◆ **What this task involves**: If a line in the data holds the string "negb", list it.
—————
Definition remove_cert (domain : string) : io unit :=
  there ← reads (fun d => Files.exists_at d (Files.join (under "live") domain));
  if negb there then println ("SSL: no certificate found for " +:+ domain)
  else
    installed ← try_io ensure_certbot_installed;
    (if installed : bool then
       status ← certbot_status (delete_args domain) "failed to spawn certbot";
       if negb (success status)
       then bail ("certbot delete exited with " +:+ exit_code_str status +:+ " for " +:+ domain)
       else mret tt
     else remove_by_hand domain) ≫= fun _ =>
    println ("SSL: removed certificate for " +:+ domain).

(** ** The report *)

Context `{X509}.

Definition format_cert_summary (now expiry : Z) : string :=
  if expiry <? now then "EXPIRED on " +:+ time_text expiry
  else
    "expires " +:+ time_text expiry +:+ "  (" +:+ to_string (Z.quot (expiry - now) 86400) +:+ " days remaining)".

Definition read_cert_summary (now : Z) (path : string) (d : Files.t) : result string string :=
  match Files.resolve d path ≫= Files.node_at d with
  | Some (Files.File contents) =>
      match parse_x509_pem contents with
      | None => Err "invalid PEM"%string
      | Some pem =>
          match parse_x509 pem with
          | None => Err "invalid X.509 certificate"%string
          | Some expiry => Ok (format_cert_summary now expiry)
          end
      end
  | _ => Err ("failed to read " +:+ path)
  end.

(** The directories with a certificate, sorted. *)
Definition cert_dirs (live_root : string) (d : Files.t) : list string :=
  match Files.resolve d live_root with
  | None => []
  | Some p =>
      merge_sort str_le
        (filter (fun n => Files.is_dir d (n :: p) && Files.exists_at d (Files.join (Files.join live_root n) "cert.pem") = true)
           (Files.names_in d p))
  end.

Definition cert_entry (now : Z) (live_root : string) (d : Files.t) (name : string) : string * string :=
  (unwrap_or (from_utf8 (as_bytes name)) "?",
   match read_cert_summary now (Files.join (Files.join live_root name) "cert.pem") d with
   | Ok s => s
   | Err e => "(unreadable: " +:+ e +:+ ")"
   end).

Definition collect_cert_summaries (now : Z) (live_root : string) (d : Files.t) : result (list (string * string)) string :=
  match Files.resolve d live_root with
  | None => Ok []
  | Some p =>
      if Files.is_dir d p then Ok (cert_entry now live_root d <$> cert_dirs live_root d)
      else Err ("failed to read " +:+ live_root)
  end.

Definition print_status_report (now : Z) (live_root : string) : io unit :=
  entries ← (fun w => (collect_cert_summaries now live_root (disk w), w));
  match entries with
  | [] =>
      println "SSL: no certificates managed" ≫= fun _ =>
      println "  Run 'tollgate ssl apply --domain <domain> --email <email>' to issue one."
  | _ =>
      println ("SSL: " +:+ to_string (Z.of_nat (length entries)) +:+ " certificate(s) under " +:+
                 LETSENCRYPT_DIR +:+ "/live/") ≫= fun _ =>
      each (fun e => println ("  " +:+ e.1 +:+ of_chars [Ascii.ascii_of_N 9] +:+ e.2)) entries
  end.
Definition status_report (now : Z) : io unit := print_status_report now (under "live").

(** [ssl_dispatch] of [main.rs]. *)
Inductive SslSubcommand : Set :=
| Apply (domain email : string) (dns : option string) (staging : bool)
| Remove (domain : string)
| Status_.
Definition ssl_dispatch (now : Z) (c : SslSubcommand) : io unit :=
  match c with
  | Apply domain email dns staging => apply_cert domain email dns staging
  | Remove domain => remove_cert domain
  | Status_ => status_report now
  end.
End ssl.

(** ** Lemmas: paths *)

(** A name that is no path: what a domain is meant to be. *)
Definition plain_name (s : string) : Prop :=
  s <> EmptyString /\ s <> "."%string /\ s <> ".."%string /\ Files.slash ∉ chars s.

Lemma split_plain s : plain_name s -> split_on Files.slash s = [s].
Proof. intros (_ & _ & _ & Hs). unfold split_on. rewrite split_chars_none by done. cbn. by rewrite of_chars_chars. Qed.

Lemma plain_conf s : plain_name s -> plain_name (s +:+ ".conf").
Proof.
  intros (_ & _ & _ & Hs). split_and!; try (by destruct s as [|? [|? [|? s]]]; intros [=]).
  rewrite chars_app, not_elem_of_app. split; [done|]. by apply (bool_decide_unpack _); vm_compute.
Qed.

Lemma no_slash_relative s : Files.slash ∉ chars s -> starts_with "/" s = false.
Proof.
  destruct s as [|c s]; [done|]. intros Hc. change (chars (String c s)) with (c :: chars s) in Hc.
  apply not_elem_of_cons in Hc as [Hc _]. unfold starts_with.
  change (strip_prefix "/" (String c s)) with (if decide (Files.slash = c) then strip_prefix "" s else None).
  by rewrite decide_False.
Qed.

(** The path of a name in one of certbot's directories, split. *)
Lemma split_under sub s :
  Forall (fun c => c <> Files.slash) (chars sub) -> sub <> EmptyString -> plain_name s ->
  split_on Files.slash (Files.join (under sub) s) =
    [EmptyString; "etc"; "tollgate"; "certs"; "letsencrypt"; sub; s]%string.
Proof.
  intros Hsub Hne Hs. assert (Files.slash ∉ chars sub) as Hsub'.
  { intros Hin. rewrite Forall_forall in Hsub. by apply (Hsub _ Hin). }
  unfold Files.join. rewrite no_slash_relative by apply Hs.
  assert (under sub = LETSENCRYPT_DIR +:+ "/" +:+ sub) as E.
  { unfold under, Files.join. by rewrite no_slash_relative by done. }
  rewrite bool_decide_false.
  2: { rewrite E, !chars_app, !rev_app_distr. intros Hh.
    destruct (rev (chars sub)) as [|c r] eqn:Er.
    - apply (f_equal (@rev _)) in Er. rewrite rev_involutive in Er. apply Hne.
      by rewrite <- (of_chars_chars sub), Er.
    - assert (c ∈ chars sub) as Hc by (rewrite <- (rev_involutive (chars sub)), Er; set_solver).
      cbn in Hh. by injection Hh as ->. }
  rewrite E. unfold split_on. rewrite !chars_app.
  change (chars "/") with [Files.slash]. cbn [app].
  rewrite <- !app_assoc. cbn [app]. rewrite !split_chars_cat.
  rewrite (split_chars_none _ (chars sub)), (split_chars_none _ (chars s)) by (done || apply Hs).
  rewrite !fmap_app. cbn [fmap list_fmap]. by rewrite !of_chars_chars.
Qed.

Lemma walk_plain f names : forall cur p,
  Forall plain_name names -> Files.walk f cur names = Some p -> p = rev names ++ cur.
Proof.
  induction names as [|n names IH]; intros cur p Hn; cbn [Files.walk]; [by intros [= <-]|].
  apply Forall_cons in Hn as [(H1 & H2 & H3 & _) Hn].
  destruct (negb _); [done|]. rewrite !bool_decide_false by done. cbn [orb].
  destruct (is_some _); [|done]. intros Hw. rewrite (IH _ _ Hn Hw). cbn. by rewrite <- app_assoc.
Qed.

(** Where a name in one of certbot's directories leads. *)
Definition place_of (sub s : string) : list string := [s; sub; "letsencrypt"; "certs"; "tollgate"; "etc"]%string.

Lemma resolve_under f sub s p :
  plain_name sub -> plain_name s -> Files.resolve f (Files.join (under sub) s) = Some p -> p = place_of sub s.
Proof.
  intros Hsub Hs. unfold Files.resolve. rewrite split_under; [|apply Forall_forall; intros c Hc ->; by apply Hsub|apply Hsub|done].
  change (Files.walk f [] (EmptyString :: ?names)) with (Files.walk f [] names). intros Hw.
  apply walk_plain in Hw; [done|]. repeat (apply Forall_cons; split); try done; try apply Forall_nil; try done;
    (apply (bool_decide_unpack _); by vm_compute).
Qed.

(** Fewer files, fewer paths that lead somewhere. *)
Lemma node_at_mono (f g : Files.t) p n : f ⊆ g -> Files.node_at f p = Some n -> Files.node_at g p = Some n.
Proof. intros Hs. destruct p; [done|]. cbn. intros Hp. by eapply lookup_weaken. Qed.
—————
◆ **Answer box**:
  if negb there then println ("SSL: no certificate found for " +:+ domain)
       if negb (success status)
  destruct (negb _); [done|]. rewrite !bool_decide_false by done. cbn [orb].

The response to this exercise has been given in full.